═══ DATASET

(** X11: the two interception functions are idempotent.  On a store that
    holds the three top-level chains and whose commands are not made to
    fail, a call of [interceptPodInboundTraffic] succeeds and a second call
    succeeds, issues existence checks only and leaves every chain as the
    first call left it; the same holds for [interceptPodOutboundTraffic]. *)
Theorem interception_idempotent (pod : podInfo) (podFwChainName : string) (s : ipt) :
  script s = [] → provisioned (chains s) →
  (∃ s1 s2 new,
     interceptPodInboundTraffic pod podFwChainName s = (Done None, s1)
     ∧ interceptPodInboundTraffic pod podFwChainName s1 = (Done None, s2)
     ∧ chains s2 = chains s1
     ∧ calls s2 = calls s1 ++ new ∧ Forall (fun k => is_check k = true) new)
  ∧ (∃ s1 s2 new,
       interceptPodOutboundTraffic pod podFwChainName s = (Done None, s1)
       ∧ interceptPodOutboundTraffic pod podFwChainName s1 = (Done None, s2)
       ∧ chains s2 = chains s1
       ∧ calls s2 = calls s1 ++ new ∧ Forall (fun k => is_check k = true) new).
Proof.
  intros Hs (Hi & Hf & Ho). split.
  - destruct (runSteps_again (inboundSteps pod podFwChainName) s Hs)
      as (s1 & s2 & new & H1 & H2 & Hrest).
    { unfold inboundSteps. repeat constructor; cbn [step_chain step_rule]; eauto. }
    exists s1, s2, new. rewrite !interceptPodInboundTraffic_steps. auto.
  - destruct (runSteps_again (outboundSteps pod podFwChainName) s Hs)
      as (s1 & s2 & new & H1 & H2 & Hrest).
    { unfold outboundSteps. cbn [map app].
      repeat constructor; cbn [step_chain step_rule]; eauto. }
    exists s1, s2, new. rewrite !interceptPodOutboundTraffic_steps. auto.
Qed.

(** X12: the two rule-setup functions are idempotent on an existing chain.
    On a store whose commands are not made to fail and that holds the chain
    of the pod, a call of [setupPodIngressRules] succeeds and a second call
    succeeds, issues existence checks only and leaves every chain as the
    first call left it; the same holds for [setupPodEgressRules]. *)
Theorem rule_setup_idempotent
    (pod : podInfo) (podFwChainName : string) (networkPoliciesInfo : list networkPolicyInfo)
    (version : string) (s : ipt) :
  script s = [] → is_Some (chains s !! ("filter", podFwChainName)) →
  (∃ s1 s2 new,
     setupPodIngressRules pod podFwChainName networkPoliciesInfo version s = (Done None, s1)
     ∧ setupPodIngressRules pod podFwChainName networkPoliciesInfo version s1
       = (Done None, s2)
     ∧ chains s2 = chains s1
     ∧ calls s2 = calls s1 ++ new ∧ Forall (fun k => is_check k = true) new)
  ∧ (∃ s1 s2 new,
       setupPodEgressRules pod podFwChainName networkPoliciesInfo version s = (Done None, s1)
       ∧ setupPodEgressRules pod podFwChainName networkPoliciesInfo version s1
         = (Done None, s2)
       ∧ chains s2 = chains s1
       ∧ calls s2 = calls s1 ++ new ∧ Forall (fun k => is_check k = true) new).
Proof.
  intros Hs Hc.
  assert (Hpol : Forall (fun st => is_Some (chains s !! ("filter", step_chain st))
                                   ∧ is_Some (step_rule st))
                        (policySteps pod podFwChainName version networkPoliciesInfo)).
  { unfold policySteps. apply Forall_forall. intros st Hst.
    apply list_elem_of_fmap in Hst. destruct Hst as (p & -> & _).
    cbn [step_chain step_rule]. eauto. }
  split.
  - destruct (runSteps_again
                (ingressSteps pod podFwChainName networkPoliciesInfo version) s Hs)
      as (s1 & s2 & new & H1 & H2 & Hrest).
    { unfold ingressSteps. rewrite !Forall_app. split; [exact Hpol|]. split.
      - destruct (existsb _ _); repeat constructor; cbn [step_chain step_rule]; eauto.
      - repeat constructor; cbn [step_chain step_rule]; eauto. }
    exists s1, s2, new. rewrite !setupPodIngressRules_steps. auto.
  - destruct (runSteps_again
                (egressSteps pod podFwChainName networkPoliciesInfo version) s Hs)
      as (s1 & s2 & new & H1 & H2 & Hrest).
    { unfold egressSteps. rewrite !Forall_app. split; [exact Hpol|]. split.
      - destruct (existsb _ _); repeat constructor; cbn [step_chain step_rule]; eauto.
      - repeat constructor; cbn [step_chain step_rule]; eauto. }
    exists s1, s2, new. rewrite !setupPodEgressRules_steps. auto.
Qed.

End Again.

(** ** A chain that is not there *)

Lemma applySteps_no_chain c l ch :
  ch !! ("filter", c) = None →
  Forall (fun st => step_chain st = c ∧ is_Some (step_rule st)) l →
  applySteps l ch
  = (if forallb lenient l then None else Some (failedToRun noChain), ch).
Proof.
  intros Hc. induction 1 as [|st l [Hst [a Ha]] _ IH]; [reflexivity|].
  cbn [applySteps forallb].
  destruct st as [c0|b c0 a0|b c0 a0]; cbn [step_chain step_rule lenient applyStep] in *;
    try discriminate; subst c0; rewrite Hc.
  - destruct b; cbn [andb]; [exact IH | reflexivity].
  - reflexivity.
Qed.

Section NoChain.
Context `{Names}.

(** X13: letting exit status 1 through does not hide a missing chain.  On a
    store whose commands are not made to fail and that does not hold the
    chain they are given, [setupPodIngressRules], [setupPodEgressRules] and
    [dropUnmarkedTrafficRules] each return the wrapped error of the
    executor (no chain by that name) and leave every chain as it was: the
    insertions of the policy and default jumps fail silently, and the first
    insertion or append whose error is not inspected stops the function. *)
Theorem missing_chain_is_reported
    (pod : podInfo) (podFwChainName : string) (networkPoliciesInfo : list networkPolicyInfo)
    (version : string) (s : ipt) :
  script s = [] → chains s !! ("filter", podFwChainName) = None →
  (∃ s', setupPodIngressRules pod podFwChainName networkPoliciesInfo version s
         = (Done (Some (failedToRun noChain)), s') ∧ chains s' = chains s)
  ∧ (∃ s', setupPodEgressRules pod podFwChainName networkPoliciesInfo version s
           = (Done (Some (failedToRun noChain)), s') ∧ chains s' = chains s)
  ∧ (∃ s', dropUnmarkedTrafficRules (name pod) (namespace pod) podFwChainName s
           = (Done (Some (failedToRun noChain)), s') ∧ chains s' = chains s).
Proof.
  intros Hs Hc.
  assert (Hpol : Forall (fun st => step_chain st = podFwChainName ∧ is_Some (step_rule st))
                        (policySteps pod podFwChainName version networkPoliciesInfo)).
  { unfold policySteps. apply Forall_forall. intros st Hst.
    apply list_elem_of_fmap in Hst. destruct Hst as (p & -> & _).
    cbn [step_chain step_rule]. eauto. }
  split; [|split].
  - rewrite setupPodIngressRules_steps.
    destruct (runSteps_ff (ingressSteps pod podFwChainName networkPoliciesInfo version) s Hs)
      as (s' & Hrun & Hch & _).
    assert (Hall : Forall (fun st => step_chain st = podFwChainName ∧ is_Some (step_rule st))
                          (ingressSteps pod podFwChainName networkPoliciesInfo version)).
    { unfold ingressSteps. rewrite !Forall_app. split; [exact Hpol|]. split.
      - destruct (existsb _ _); repeat constructor; cbn [step_chain step_rule]; eauto.
      - repeat constructor; cbn [step_chain step_rule]; eauto. }
    rewrite (applySteps_no_chain podFwChainName) in Hrun, Hch by assumption.
    exists s'. rewrite Hrun. unfold ingressSteps. rewrite !forallb_app. cbn [forallb lenient].
    rewrite !andb_false_r. cbn [fst snd] in *. split; [reflexivity | assumption].
  - rewrite setupPodEgressRules_steps.
    destruct (runSteps_ff (egressSteps pod podFwChainName networkPoliciesInfo version) s Hs)
      as (s' & Hrun & Hch & _).
    assert (Hall : Forall (fun st => step_chain st = podFwChainName ∧ is_Some (step_rule st))
                          (egressSteps pod podFwChainName networkPoliciesInfo version)).
    { unfold egressSteps. rewrite !Forall_app. split; [exact Hpol|]. split.
      - destruct (existsb _ _); repeat constructor; cbn [step_chain step_rule]; eauto.
      - repeat constructor; cbn [step_chain step_rule]; eauto. }
    rewrite (applySteps_no_chain podFwChainName) in Hrun, Hch by assumption.
    exists s'. rewrite Hrun. unfold egressSteps. rewrite !forallb_app. cbn [forallb lenient].
    rewrite !andb_false_r. cbn [fst snd] in *. split; [reflexivity | assumption].
  - rewrite dropUnmarkedTrafficRules_steps.
    destruct (runSteps_ff (dropSteps (name pod) (namespace pod) podFwChainName) s Hs)
      as (s' & Hrun & Hch & _).
    assert (Hall : Forall (fun st => step_chain st = podFwChainName ∧ is_Some (step_rule st))
                          (dropSteps (name pod) (namespace pod) podFwChainName)).
    { unfold dropSteps. repeat constructor; cbn [step_chain step_rule]; eauto. }
    rewrite (applySteps_no_chain podFwChainName) in Hrun, Hch by assumption.
    exists s'. rewrite Hrun. cbn [fst snd] in *. split; [reflexivity | assumption].
Qed.

End NoChain.

(** ** Objects that are not pods *)

(** X14: the delete handler checks both of its type assertions, and panics
    on a nil pod pointer only.  Given a nil pod pointer, or a tombstone that
    holds one, [DeleteFunc] panics where the log line reads the namespace
    of the pod, before any resync is requested; given anything else it does
    not panic: it requests one resync when the object is a pod or a
    tombstone that holds a pod, and otherwise logs an error and does
    nothing else. *)
Theorem DeleteFunc_panics_on_nil_pod_only (obj : object) :
  (DeleteFunc obj = [Panic] ↔ holdsNilPod obj)
  ∧ (¬ holdsNilPod obj → Forall (fun e => is_Panic e = false) (DeleteFunc obj))
  ∧ resyncRequests (DeleteFunc obj)
    = match recoverPod obj with Some _ => 1%nat | None => 0%nat end
  ∧ (recoverPod obj = None → ¬ holdsNilPod obj → ∃ msg, DeleteFunc obj = [GlogError msg]).
Proof.
  unfold DeleteFunc, OnPodDelete, holdsNilPod.
  destruct obj as [pod| |[pod| |inner|]|]; cbn [recoverPod];
    (split;
     [split; [intros Hp; try discriminate Hp; auto
             |intros [Hc|Hc]; try discriminate Hc; reflexivity]|]);
    (split; [intros Hn; try (exfalso; apply Hn; auto; fail); repeat constructor|]);
    (split; [reflexivity|]);
    intros Hr Hn; try discriminate Hr; try (exfalso; apply Hn; auto; fail); eauto.
Qed.

(** X15: the add and update handlers assert the type of what they are
    given without checking.  An object that is not a pod, a tombstone
    included, makes [AddFunc] panic, and makes [UpdateFunc] panic whether it
    comes as the old or as the new object, before any resync is
    requested. *)
Theorem AddFunc_UpdateFunc_panic_unless_pod (obj : object) :
  (∀ pod, obj ≠ PodObject pod) →
  AddFunc obj = [Panic]
  ∧ ∀ other, UpdateFunc other obj = [Panic] ∧ UpdateFunc obj other = [Panic].
Proof.
  intros Hnp.
  destruct obj as [pod| |inner|]; [exfalso; apply (Hnp pod); reflexivity | | |];
    (split; [reflexivity|]); intros other; (split; [reflexivity|]);
    destruct other; reflexivity.
Qed.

══════

_TASK_
Reply with every line of the listing that has the string "holdsNilPod".

_ANSWER BOX_
  (DeleteFunc obj = [Panic] ↔ holdsNilPod obj)
  ∧ (¬ holdsNilPod obj → Forall (fun e => is_Panic e = false) (DeleteFunc obj))
  ∧ (recoverPod obj = None → ¬ holdsNilPod obj → ∃ msg, DeleteFunc obj = [GlogError msg]).
  unfold DeleteFunc, OnPodDelete, holdsNilPod.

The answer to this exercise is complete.